Simón, considered one of the greatest national figures of homoerotic poetry, said that “the gay world continues to lack places to socialise,” even though Cuba is a country “mature enough to learn to live with all kinds of different options.”

The issue becomes particularly important in the context of the national campaign against AIDS. By late 2007, the number of HIV-positive people diagnosed in the country amounted to 9,039, of whom 81 percent were male.

Out of these men, 86.1 percent said they had sex with other men, according to Public Health Ministry sources.

The situation is unique in the province of Pinar del Río, where only 68.7 percent of HIV-positive men say they have sex with other men. Nationwide statistics show that 14.3 percent of HIV-positive men define themselves as heterosexual, compared to 31.3 percent in this Cuban province.

Given this situation, “we’ll have to start to talk more about masculinity and take actions aimed not only at men who have sex with other men but at the heterosexual population, too,” Geidy Díaz, an expert at the provincial AIDS prevention centre, told IPS.

Since the first Transarte festival last year, 18 crossdressers and transvestites from Pinar del Río have graduated from training workshops as health promoters. This year’s Transarte courses included hairdressing, modelling, corporal expression, development of social skills and civic education.

According to Díaz, the community of men who have sex with men in Pinar del Río is motivated toward AIDS prevention by its close association to the transvestite world. “They (transvestites) are ideal teachers in peer education for this group. They join in most of the community activities we carry out, and have a representative on the expert advisory council,” she said.

As part of the project, the provincial centre has helped to find courses and jobs for transvestites who, in many cases, leave the educational system and labour market because of social rejection. Lack of education and the impossibility of working dressed as women leads them to prostitution, and quite often, AIDS.

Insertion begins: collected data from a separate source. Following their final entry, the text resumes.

(** * dodobot_serial_bridge: the serial packet protocol engine

    A shallow embedding of [dodobot_serial_bridge.cpp] (frame reception,
    checksum validation, sequence tracking, tab-segment tokenizing, category
    dispatch, outbound encoding, readiness handshake, clock offset) and the
    properties of it that the protocol description states. *)

From Stdlib Require Import ZArith Ascii String List Bool Lia.
Import ListNotations.
Open Scope Z_scope.

(** ** Bytes, strings and fixed-width integers *)

(** A [std::string] / [char] buffer is a list of 8-bit characters. *)
Definition str : Type := list ascii.

Definition lit (s : string) : str := list_ascii_of_string s.

(** [(uint8_t) c] *)
Definition byte_val (c : ascii) : Z := Z.of_N (N_of_ascii c).

(** Conversion to an unsigned integer type of [w] bits. *)
Definition wrap (w : Z) (z : Z) : Z := z mod 2 ^ w.
Definition u8 : Z -> Z := wrap 8.
Definition u16 : Z -> Z := wrap 16.
Definition u32 : Z -> Z := wrap 32.
Definition u64 : Z -> Z := wrap 64.

Definition INT_MIN : Z := - 2 ^ 31.
Definition INT_MAX : Z := 2 ^ 31 - 1.
Definition LONG_MIN : Z := - 2 ^ 63.
Definition LONG_MAX : Z := 2 ^ 63 - 1.
Definition ULONG_MAX : Z := 2 ^ 64 - 1.

Definition TAB : ascii := "009"%char.
Definition NUL : ascii := "000"%char.

Definition ascii_eqb (a b : ascii) : bool := Ascii.eqb a b.

(** ** The C/C++ library routines the bridge calls *)

Module Cstd.

(** Exceptions derived from [std::exception]: those of <stdexcept> thrown by
    [std::stoi] and friends, and the one the serial library throws when a
    port operation fails. *)
Inductive exn : Type :=
| invalid_argument
| out_of_range
| serial_failure.

(** [isspace] in the C locale. *)
Definition isspace (c : ascii) : bool :=
  let v := byte_val c in (v =? 32) || ((9 <=? v) && (v <=? 13)).

(** Value of a character as a digit in [base] (at most 36). *)
Definition digit_val (base : Z) (c : ascii) : option Z :=
  let v := byte_val c in
  let d := if (48 <=? v) && (v <=? 57) then v - 48
           else if (97 <=? v) && (v <=? 122) then v - 87
           else if (65 <=? v) && (v <=? 90) then v - 55
           else 36 in
  if d <? base then Some d else None.

Fixpoint skip_space (s : str) : str :=
  match s with
  | c :: t => if isspace c then skip_space t else s
  | [] => []
  end.

Definition take_sign (s : str) : bool * str :=
  match s with
  | c :: t => if ascii_eqb c "-" then (true, t)
              else if ascii_eqb c "+" then (false, t)
              else (false, s)
  | [] => (false, [])
  end.

(** A [0x]/[0X] prefix is consumed in base 16 only when a hex digit follows. *)
Definition skip_hex_prefix (s : str) : str :=
  match s with
  | z :: x :: h :: t =>
      if ascii_eqb z "0" && (ascii_eqb x "x" || ascii_eqb x "X")
      then match digit_val 16 h with Some _ => h :: t | None => s end
      else s
  | _ => s
  end.

(** Value of the longest prefix of digits. *)
Fixpoint scan_digits_from (base acc : Z) (s : str) : Z :=
  match s with
  | c :: t => match digit_val base c with
              | Some d => scan_digits_from base (acc * base + d) t
              | None => acc
              end
  | [] => acc
  end.

(** [None] when the text does not start with a digit: no conversion. *)
Definition scan_digits (base : Z) (s : str) : option Z :=
  match s with
  | c :: _ => match digit_val base c with
              | Some _ => Some (scan_digits_from base 0 s)
              | None => None
              end
  | [] => None
  end.

(** The subject sequence of [strtol]/[strtoul]: white space, an optional
    sign, in base 16 an optional prefix, then digits.  The result is the sign
    and the magnitude. *)
Definition strto (base : Z) (s : str) : option (bool * Z) :=
  let (neg, r) := take_sign (skip_space s) in
  let r := if base =? 16 then skip_hex_prefix r else r in
  match scan_digits base r with
  | Some v => Some (neg, v)
  | None => None
  end.

Definition signed_val (p : bool * Z) : Z :=
  let (neg, v) := p in if neg then - v else v.

(** [std::stoi(s)]: [strtol] in base 10, then the range of [int]. *)
Definition stoi (s : str) : exn + Z :=
  match strto 10 s with
  | None => inl invalid_argument
  | Some p => let v := signed_val p in
              if (INT_MIN <=? v) && (v <=? INT_MAX) then inr v else inl out_of_range
  end.

(** [std::stol(s)]: [long] has 64 bits (LP64). *)
Definition stol (s : str) : exn + Z :=
  match strto 10 s with
  | None => inl invalid_argument
  | Some p => let v := signed_val p in
              if (LONG_MIN <=? v) && (v <=? LONG_MAX) then inr v else inl out_of_range
  end.

(** [std::stoul(s, nullptr, base)]: a negated value wraps in [unsigned long]. *)
Definition stoul (base : Z) (s : str) : exn + Z :=
  match strto base s with
  | None => inl invalid_argument
  | Some (neg, v) =>
      if v <=? ULONG_MAX then inr (if neg then u64 (- v) else v) else inl out_of_range
  end.

(** Output of integers on a stream. *)
Definition digit_char (d : Z) : ascii :=
  if d <? 10 then ascii_of_N (Z.to_N (48 + d)) else ascii_of_N (Z.to_N (87 + d)).

Fixpoint digits_of (base : Z) (fuel : nat) (n : Z) (acc : str) : str :=
  match fuel with
  | O => acc
  | S f => let acc' := digit_char (n mod base) :: acc in
           if n / base =? 0 then acc' else digits_of base f (n / base) acc'
  end.

(** Enough fuel for every digit of [n] in any base of at least 2. *)
Definition digit_fuel (n : Z) : nat := S (Z.to_nat (Z.log2 n)).

(** [os << n] for an unsigned [n], decimal. *)
Definition put_unsigned (n : Z) : str := digits_of 10 (digit_fuel n) n [].

(** [os << i] for a signed [i], decimal. *)
Definition put_int (i : Z) : str :=
  if i <? 0 then "-"%char :: put_unsigned (- i) else put_unsigned i.

(** [os << std::hex << n] for a non-negative [int]: lower case, no prefix. *)
Definition put_hex (n : Z) : str := digits_of 16 (digit_fuel n) n [].

(** [s.find(c, from)] *)
Fixpoint find_char (c : ascii) (from : nat) (s : str) : option nat :=
  match s with
  | [] => None
  | x :: t =>
      match from with
      | O => if ascii_eqb x c then Some O else option_map S (find_char c O t)
      | S k => option_map S (find_char c k t)
      end
  end.

(** [s.substr(pos)] and [s.substr(pos, n)] for [pos <= s.length()]. *)
Definition substr_from (s : str) (pos : nat) : str := skipn pos s.
Definition substr (s : str) (pos n : nat) : str := firstn n (skipn pos s).

(** [std::string(const char* )]: the characters before the first NUL. *)
Fixpoint c_str (s : str) : str :=
  match s with
  | [] => []
  | c :: t => if ascii_eqb c NUL then [] else c :: c_str t
  end.

End Cstd.
Import Cstd.

(** ** Floating point

    [std::stof] and the [std::fixed << std::setprecision(4)] output of a
    [double] are taken as given operations on abstract types of C [float]
    and [double] values. *)

Class FloatModel : Type := {
  cfloat : Type;
  cdouble : Type;
  stof : str -> exn + cfloat;
  double_of_float : cfloat -> cdouble;
  double_zero : cdouble;
  put_fixed4 : cdouble -> str
}.

(** A model in which a floating-point value is carried as its decimal text. *)
Definition text_floats : FloatModel := {|
  cfloat := str;
  cdouble := str;
  stof := fun s => inr s;
  double_of_float := fun s => s;
  double_zero := ["0"%char];
  put_fixed4 := fun s => s
|}.

(** ** Wire constants *)

(** Modelled from the spec: the header that defines the packet markers is not
    among the sources; section 6 has a start marker of two fixed bytes and a
    stop marker of one byte distinct from them.  The values are the ones the
    bridge's own diagnostics name (0x12 and 0x34) and the end of line. *)
Definition PACKET_START_0 : ascii := "018"%char.
Definition PACKET_START_1 : ascii := "052"%char.
Definition PACKET_STOP : ascii := "010"%char.

(** Size of [_recvCharBuffer]. *)
Definition RECV_BUFFER_SIZE : nat := 4095.

(** Durations, in nanoseconds of [ros::Time]. *)
Definition wait_timeout : Z := 50000000.
Definition general_timeout : Z := 5000000000.
Definition write_timeout : Z := 1000000000.

Declare Scope bridge_scope.
Delimit Scope bridge_scope with bridge.

(** ** Data model *)

Section Model.
Context {FM : FloatModel}.

Record StructReadyState : Type := {
  robot_name : str;
  is_ready : bool;
  ready_time_ms : Z
}.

The local initiative is part of an integrated strategy for addressing the needs of transvestites, transsexual and transgender people, promoted nationwide since late 2005 by the National Centre for Sex Education (CENESEX) with the involvement of a wide range of other state bodies.

Another group of transsexuals and transvestites, working with CENESEX on AIDS prevention tasks in several provinces, played an unprecedented role in this country in January, when they acted as recording secretaries and gave presentations and testimonies at the Fourth Cuban Congress of Sex Education, Orientation and Therapy.

“It was a high point for me. I felt as though the stage had become smaller than when I danced at the filming of the Cuban film ‘La Bella de la Alhambra’ (Enrique Pineda, 1989). But I was the one who had grown larger,” a crossdresser from Pinar del Río with the stage name Siarah Morel told IPS.

A dancer and a graduate in artistic direction, Morel received tribute at the first Transarte festival, and has been a local legend ever since she first appeared, at age 18, dressed as a woman on top of a carnival float representing the fishing industry, in 1976. “I never thought I would appear in the city theatre as I really am,” Morel said.

Simón, the poet, said that holding Transarte in a cultural institution like the Teatro Milanés “brings into the centre of the city what for a long time has been relegated to the margins.”

A space for participation is being opened up “in a country which must become, and is increasingly becoming, an inclusive rather than an exclusive society,” he told IPS.